(DATA)

(* ===== verification/Relay.v ===== *)
(** The relay's own bookkeeping: the per-depositor rate limiter
    (packages/relay/src/deposit-rate-limiter.ts), the in-memory store of sessions,
    queues and liveness (relay-store.ts), and the signature witness of submitted
    leaves (leaf-witness.ts).

    Times are integers of milliseconds; [Date.now()] is an argument.  Log lines are
    not modelled. *)
From S2P Require Import Prelude JsMap Wire.
Import JsMap Wire.

Module Relay.

(** * The rate limiter *)

Record DepositRateLimitConfig : Type := mkConfig { maxPerWindow : Z; windowMs : Z }.

Definition DEFAULT_DEPOSIT_RATE_LIMIT : DepositRateLimitConfig := mkConfig 30 60000.

Record Window : Type := mkWindow { startedAt : Z; w_count : Z }.

Record RateLimitDecision : Type := mkDecision { allowed : bool; count : Z; retryAfterMs : Z }.

Abbreviation limiter := (jsmap string Window).

Section Limiter.
Variable config : DepositRateLimitConfig.

Definition idle (now : Z) (w : Window) : bool := (windowMs config <=? now - startedAt w)%Z.

Definition evictIdle (windows : limiter) (now : Z) : limiter :=
  List.filter (λ e : string * Window, negb (idle now e.2)) windows.

(** One attempt of a known peer, given its current window. *)
Definition judge (existing : option Window) (now : Z) : Window * RateLimitDecision :=
  match existing with
  | None => (mkWindow now 1, mkDecision true 1 0)
  | Some w =>
      if idle now w then (mkWindow now 1, mkDecision true 1 0)
      else
        let w := mkWindow (startedAt w) (w_count w + 1) in
        (w, if (maxPerWindow config <? w_count w)%Z
            then mkDecision false (w_count w) (Z.max 0 (startedAt w + windowMs config - now))
            else mkDecision true (w_count w) 0)
  end.

Definition check (windows : limiter) (peerId : option string) (now : Z) : limiter * RateLimitDecision :=
  let windows := evictIdle windows now in
  match peerId with
  | None | Some EmptyString => (windows, mkDecision true 0 0)
  | Some peer =>
      let '(w, d) := judge (jget windows peer) now in (jset windows peer w, d)
  end.

Definition size (windows : limiter) : nat := length windows.

(** A sequence of attempts. *)
Fixpoint checks (windows : limiter) (reqs : list (option string * Z)) : limiter * list RateLimitDecision :=
  match reqs with
  | [] => (windows, [])
  | (p, now) :: rest =>
      let '(windows, d) := check windows p now in
      let '(windows, ds) := checks windows rest in (windows, d :: ds)
  end.

End Limiter.

(** * The store *)

Record SessionAssignment : Type := mkAssignment {
  session_id : bytes;
  participant_a : bytes;
  participant_b : bytes;
  session_timestamp : Z;
  directory_signature : bytes;
  initiator_session_peer_id : option string;
  counterparty_session_peer_id : option string;
  transport_mode : option string;
  a_prior_relay_id : option string;
}.

Inductive SessionStatus : Type := active | sealing | seal_rejected | diverged.

#[global] Instance SessionStatus_eq_dec : EqDecision SessionStatus.
Proof. solve_decision. Defined.

(** The fields a fresh session does not have; no acks issued is the empty map. *)
Record session_extras (Ack : Type) : Type := mkExtras {
  issued_acks : jsmap string Ack;
  seal_rejected_reason : option string;
  prior_relay_id : option string;
  awaiting_replay : bool;
  diverged_reason : option string;
}.
Arguments mkExtras {Ack} _ _ _ _ _. Arguments issued_acks {Ack} _. Arguments seal_rejected_reason {Ack} _.
Arguments prior_relay_id {Ack} _. Arguments awaiting_replay {Ack} _. Arguments diverged_reason {Ack} _.

Definition no_extras {Ack} : session_extras Ack := mkExtras [] None None false None.

Record RelaySessionState (Leaf Ack : Type) : Type := mkSession {
  assignment : SessionAssignment;
  genesis_prev_root : bytes;
  seq_counter : Z;
  leaf_log : list Leaf;
  status : SessionStatus;
  tree_stack : list (bytes * Z);
  running_root : bytes;
  lastActivityAt : Z;
  extras : session_extras Ack;
}.
Arguments mkSession {Leaf Ack} _ _ _ _ _ _ _ _ _.
Arguments assignment {Leaf Ack} _. Arguments genesis_prev_root {Leaf Ack} _. Arguments seq_counter {Leaf Ack} _.
Arguments leaf_log {Leaf Ack} _. Arguments status {Leaf Ack} _. Arguments tree_stack {Leaf Ack} _.
Arguments running_root {Leaf Ack} _. Arguments lastActivityAt {Leaf Ack} _. Arguments extras {Leaf Ack} _.

Inductive liveness_state : Type := alive | gone.

#[global] Instance liveness_eq_dec : EqDecision liveness_state.
Proof. solve_decision. Defined.

Definition DELIVERY_QUEUE_BOUND : nat := 256.
Definition WITNESS_ALERT_QUEUE_BOUND : nat := 16.

Section Store.
Context {Leaf Ack Delivery Alert : Type}.

Record RelayStore : Type := mkStore {
  sessions : jsmap string (RelaySessionState Leaf Ack);
  deliveryQueues : jsmap string (list Delivery);
  witnessAlertQueues : jsmap string (list Alert);
  liveness : jsmap string (liveness_state * Z);
}.

Definition empty_store : RelayStore := mkStore [] [] [] [].

Definition with_sessions (s : RelayStore) (m : jsmap string (RelaySessionState Leaf Ack)) : RelayStore :=
  mkStore m (deliveryQueues s) (witnessAlertQueues s) (liveness s).
Definition with_deliveries (s : RelayStore) (m : jsmap string (list Delivery)) : RelayStore :=
  mkStore (sessions s) m (witnessAlertQueues s) (liveness s).
Definition with_alerts (s : RelayStore) (m : jsmap string (list Alert)) : RelayStore :=
  mkStore (sessions s) (deliveryQueues s) m (liveness s).
Definition with_liveness (s : RelayStore) (m : jsmap string (liveness_state * Z)) : RelayStore :=
  mkStore (sessions s) (deliveryQueues s) (witnessAlertQueues s) m.

Definition touch (st : RelaySessionState Leaf Ack) (ts : Z) : RelaySessionState Leaf Ack :=
  mkSession (assignment st) (genesis_prev_root st) (seq_counter st) (leaf_log st) (status st)
    (tree_stack st) (running_root st) ts (extras st).

Definition recordSession (s : RelayStore) (a : SessionAssignment) (genesisRoot : bytes) (now : Z)
    : RelayStore * bool :=
  let key := hex (session_id a) in
  if jhas (sessions s) key then (s, false)
  else (with_sessions s (jset (sessions s) key
          (mkSession a genesisRoot 0 [] active [] genesisRoot now no_extras)), true).

Definition getSession (s : RelayStore) (sessionIdHex : string) : option (RelaySessionState Leaf Ack) :=
  jget (sessions s) sessionIdHex.

Definition setSession (s : RelayStore) (sessionIdHex : string) (st : RelaySessionState Leaf Ack) (now : Z) : RelayStore :=
  with_sessions s (jset (sessions s) sessionIdHex (touch st now)).

Definition destroySession (s : RelayStore) (sessionIdHex : string) : RelayStore :=
  with_sessions s (jdel (sessions s) sessionIdHex).

(** The queue is a shared array: what is set is the array the map holds. *)
Definition enqueueDelivery (s : RelayStore) (pubkeyHex : string) (d : Delivery) : RelayStore :=
  let queue := default [] (jget (deliveryQueues s) pubkeyHex) in
  let queue := if (DELIVERY_QUEUE_BOUND <=? length queue)%nat then tail queue else queue in
  with_deliveries s (jset (deliveryQueues s) pubkeyHex (queue ++ [d])).

Definition drainDeliveries (s : RelayStore) (pubkeyHex : string) : RelayStore * list Delivery :=
  match jget (deliveryQueues s) pubkeyHex with
  | None | Some [] => (s, [])
  | Some queue => (with_deliveries s (jset (deliveryQueues s) pubkeyHex []), queue)
  end.

Definition enqueueWitnessAlert (s : RelayStore) (pubkeyHex : string) (a : Alert) : RelayStore :=
  let queue := default [] (jget (witnessAlertQueues s) pubkeyHex) in
  with_alerts s (jset (witnessAlertQueues s) pubkeyHex
    (if (WITNESS_ALERT_QUEUE_BOUND <=? length queue)%nat then queue else queue ++ [a])).

Definition drainWitnessAlerts (s : RelayStore) (pubkeyHex : string) : RelayStore * list Alert :=
  match jget (witnessAlertQueues s) pubkeyHex with
  | None | Some [] => (s, [])
  | Some queue => (with_alerts s (jset (witnessAlertQueues s) pubkeyHex []), queue)
  end.

(** The flag is [changed]. *)
Definition recordRecipientAlive (s : RelayStore) (pubkeyHex : string) (now : Z) : RelayStore * bool :=
  let prior := jget (liveness s) pubkeyHex in
  let changed := negb (bool_decide (fst <$> prior = Some alive)) in
  (with_liveness s (jset (liveness s) pubkeyHex (alive, now)), changed).

Definition recordRecipientGone (s : RelayStore) (pubkeyHex : string) (now : Z) : RelayStore * bool :=
  match jget (liveness s) pubkeyHex with
  | None => (s, false)
  | Some (prior, _) =>
      (with_liveness s (jset (liveness s) pubkeyHex (gone, now)), negb (bool_decide (prior = gone)))
  end.

(** [None] is "unknown". *)
Definition getRecipientLiveness (s : RelayStore) (pubkeyHex : string) : option liveness_state * Z :=
  match jget (liveness s) pubkeyHex with
  | None => (None, 0%Z)
  | Some (l, observedAt) => (Some l, observedAt)
  end.

Definition setLastActivityAtForTest (s : RelayStore) (sessionIdHex : string) (ts : Z) : option RelayStore :=
  st ← jget (sessions s) sessionIdHex;
  Some (with_sessions s (jset (sessions s) sessionIdHex (touch st ts))).

Definition sweepable (now maxIdleMs : Z) (e : string * RelaySessionState Leaf Ack) : bool :=
  bool_decide (status e.2 = active) && (lastActivityAt e.2 <? now - maxIdleMs)%Z.

(** Both passes. *)
Definition sweepIdleSessions (s : RelayStore) (maxIdleMs now : Z) : RelayStore * list string :=
  let toSweep := map fst (List.filter (sweepable now maxIdleMs) (sessions s)) in
  (with_sessions s (foldl jdel (sessions s) toSweep), toSweep).

End Store.

(** * The witness *)

Definition RELAY_WITNESS_DOMAIN : string := "CELLO-RELAY-WITNESS-v1".

Section Witness.
Variable verify : bytes → bytes → bytes → bool.
Variable encodeCbor : list jsval → bytes.
Variable sha256 : bytes → bytes.

(** The signer, or the refusal. *)
Fixpoint witnessLeafSignature (expectedKeys : list bytes) (structure1Cbor senderSignature : bytes)
    : result string bytes :=
  match expectedKeys with
  | [] => Err "leaf_signed_by_neither_participant"
  | key :: rest =>
      if verify key structure1Cbor senderSignature then Ok key
      else witnessLeafSignature rest structure1Cbor senderSignature
  end.

Definition buildWitnessAlertTbs (sessionId : bytes) (reason : string) (observedAt : jsnum)
    (submitterIsCounterparty : bool) : bytes :=
  sha256 (encodeCbor [VStr RELAY_WITNESS_DOMAIN; VBytes sessionId; VStr reason; VNum observedAt;
                      VBool submitterIsCounterparty]).
End Witness.
End Relay.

(End DATA)

▶ _TASK INSTRUCTIONS_
Starting at the line above that holds "(** The fields" and ending at the line that holds "Definition WITNESS_ALERT_QUEUE_BOUND : nat", transcribe each line exactly and include no other lines.

▶ _THE ANSWER_
(** The fields a fresh session does not have; no acks issued is the empty map. *)
Record session_extras (Ack : Type) : Type := mkExtras {
  issued_acks : jsmap string Ack;
  seal_rejected_reason : option string;
  prior_relay_id : option string;
  awaiting_replay : bool;
  diverged_reason : option string;
}.
Arguments mkExtras {Ack} _ _ _ _ _. Arguments issued_acks {Ack} _. Arguments seal_rejected_reason {Ack} _.
Arguments prior_relay_id {Ack} _. Arguments awaiting_replay {Ack} _. Arguments diverged_reason {Ack} _.

Definition no_extras {Ack} : session_extras Ack := mkExtras [] None None false None.

Record RelaySessionState (Leaf Ack : Type) : Type := mkSession {
  assignment : SessionAssignment;
  genesis_prev_root : bytes;
  seq_counter : Z;
  leaf_log : list Leaf;
  status : SessionStatus;
  tree_stack : list (bytes * Z);
  running_root : bytes;
  lastActivityAt : Z;
  extras : session_extras Ack;
}.
Arguments mkSession {Leaf Ack} _ _ _ _ _ _ _ _ _.
Arguments assignment {Leaf Ack} _. Arguments genesis_prev_root {Leaf Ack} _. Arguments seq_counter {Leaf Ack} _.
Arguments leaf_log {Leaf Ack} _. Arguments status {Leaf Ack} _. Arguments tree_stack {Leaf Ack} _.
Arguments running_root {Leaf Ack} _. Arguments lastActivityAt {Leaf Ack} _. Arguments extras {Leaf Ack} _.

Inductive liveness_state : Type := alive | gone.

#[global] Instance liveness_eq_dec : EqDecision liveness_state.
Proof. solve_decision. Defined.

Definition DELIVERY_QUEUE_BOUND : nat := 256.
Definition WITNESS_ALERT_QUEUE_BOUND : nat := 16.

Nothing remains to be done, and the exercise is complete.